IEHP 5010 837I Institutional Claim

IEHP 5010 837I Institutional Claim Transaction Basics

IEHP 5010 837I Institutional Claim requirements are given below for providers submitting health care claims to IEHP via EDI Network and for those who are intended to start EDI exchange with IEHP.

Clearinghouse/IEHP Direct Providers Submitting Claim Data

Clearinghouses are largely used as an intermediary for fee-for-service Providers, hospitals, and other Providers submitting claims to IEHP electronically. Capitated IEHP Direct Providers may also elect to submit data through the claim system directly or through a clearinghouse. The clearinghouses must follow the instructions outlined in IEHP requirements and will pass it on to their Providers as appropriate to ensure compliance. The same situations and requirements laid out in the Implementation Guides published by Washington Publishing Company will be expected to be followed by Clearinghouse and IEHP Direct submitters alike.

Fee-for-Service Hospital Submitting Claim Data

Fee-for-Service Hospitals may elect to submit 837 Institutional files without using a clearinghouse. All the same guidelines and requirements apply. The same situations and requirements laid out in the Implementation Guides published by Washington Publishing Company will be expected to be followed by Hospital submitters.

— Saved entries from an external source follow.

(** Storing one memory without faults changes exactly two kinds of points of the tenant's
    collection: the new one, and the similar ones found, which lose their vector and are
    marked as superseded by it with all other fields kept.  Everything else, and every
    other collection, stays as it is. *)
Theorem persistEntry_points {St Vec} `{VectorLaws St Vec} Embed zero_like rfc3339 c coll tenantID userID e now
    (s : St) (vec : Vec) rest
  (Hembed : Embed (me_Text e) = Ok (vec :: rest))
  (Hupsert : ∀ coll id (v : Vec) p (s : St), (vs_Upsert coll id v p s).2 = None) :
  let results := match vs_Search coll vec (dedup_filter userID e) 5 s with Ok l => l | Err _ => [] end in
  let newID := memory_id tenantID now in
  ∃ s', persistEntry Embed zero_like rfc3339 c coll tenantID userID e now s = Some s'
  ∧ vs_point coll newID s' = Some (vec, entry_payload rfc3339 userID now e)
  ∧ (∀ r, r ∈ results → similar c r = true → vr_ID r ≠ newID →
       ∃ p, vs_point coll (vr_ID r) s' = Some (zero_like vec, supersede_payload rfc3339 newID now p)
            ∧ ∃ v, vs_point coll (vr_ID r) s = Some (v, p))
  ∧ (∀ c' id, (c', id) ≠ (coll, newID) → (∀ r, r ∈ results → similar c r = true → (c', id) ≠ (coll, vr_ID r)) →
       vs_point c' id s' = vs_point c' id s).
Proof.
  intros results newID. unfold persistEntry. rewrite Hembed. fold results newID.
  set (th := if SFleb (co_dedupScore c) zero_score then defaultDedupScore else co_dedupScore c).
  set (s1 := supersede_loop rfc3339 coll newID now th (zero_like vec) results s).
  pose proof (supersede_loop_points rfc3339 coll newID now th (zero_like vec) results s Hupsert) as Hp.
  cbv zeta in Hp. fold s1 in Hp.
  destruct (vs_Upsert coll newID vec (entry_payload rfc3339 userID now e) s1) as [s' o] eqn:Hu.
  assert (o = None) as -> by by rewrite <- (Hupsert coll newID vec (entry_payload rfc3339 userID now e) s1), Hu.
  assert (∀ c' id, (c', id) ≠ (coll, newID) → vs_point c' id s' = vs_point c' id s1) as Hoth.
  { intros c' id Hne. change s' with (s', @None goerror).1. by rewrite <- Hu, upsert_other. }
  exists s'. split; [done|]. split; [by apply (upsert_ok _ _ _ _ _ _ Hu)|]. split.
  - intros r Hr Hsim Hne. rewrite Hoth by congruence. rewrite Hp.
    destruct (find_first _ (reverse results)) as [r'|] eqn:Hf.
    + apply find_first_Some in Hf as (l1 & l2 & Hl & Hhit & _).
      apply andb_true_iff in Hhit as [_ Hid%bool_decide_eq_true]. injection Hid as Hid.
      exists (vr_Payload r'). split; [done|].
      assert (r' ∈ results) as Hr'. { apply elem_of_reverse. rewrite Hl. set_solver. }
      unfold results in Hr'. destruct (vs_Search coll vec _ 5 s) as [l|] eqn:Hs; [|by apply not_elem_of_nil in Hr'].
      rewrite Hid. by apply (search_points _ _ _ _ _ _ _ Hs Hr').
    + exfalso. apply find_first_None in Hf. rewrite Forall_forall in Hf.
      specialize (Hf r ltac:(by apply elem_of_reverse)). cbv beta in Hf.
      unfold similar in Hsim. fold th in Hsim. rewrite Hsim in Hf. by rewrite bool_decide_true in Hf.
  - intros c' id Hne Hnot. rewrite Hoth, Hp by done.
    destruct (find_first _ (reverse results)) as [r'|] eqn:Hf; [|done]. exfalso.
    apply find_first_Some in Hf as (l1 & l2 & Hl & Hhit & _).
    apply andb_true_iff in Hhit as [Hsim Hid%bool_decide_eq_true].
    assert (r' ∈ results) as Hr'. { apply elem_of_reverse. rewrite Hl. set_solver. }
    by apply (Hnot r' Hr').
Qed.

Providers must use software compatible with the Open PGP standard to encrypt and decrypt data files exchanged with IEHP (including 999 or 277CA or log files). To decrypt the files, Providers choose “Decrypt”, select the transmitted files, and then enter their Pass Phrase.

IEHP supports the instructions in the Technical Report Type 3 (TR3) implementation guides (IG) available for purchase from Washington Publishing Company regarding Billing Provider Address and 9-digit zip codes. Therefore, the Billing Provider Address (2010AA, N3) is required and must be a physical address. PO Box and lock box addresses cannot be reported as a Billing Provider Address, but can continue to be reported in the pay-to address (2010AB, N3). The 5010 requires that all used N403 segments must contain a full 9-digit zip code. The best way to determine the 4-digit extension to your standard zip code is by contacting the US postal Service. These instructions apply to all claims for all Health Care Providers.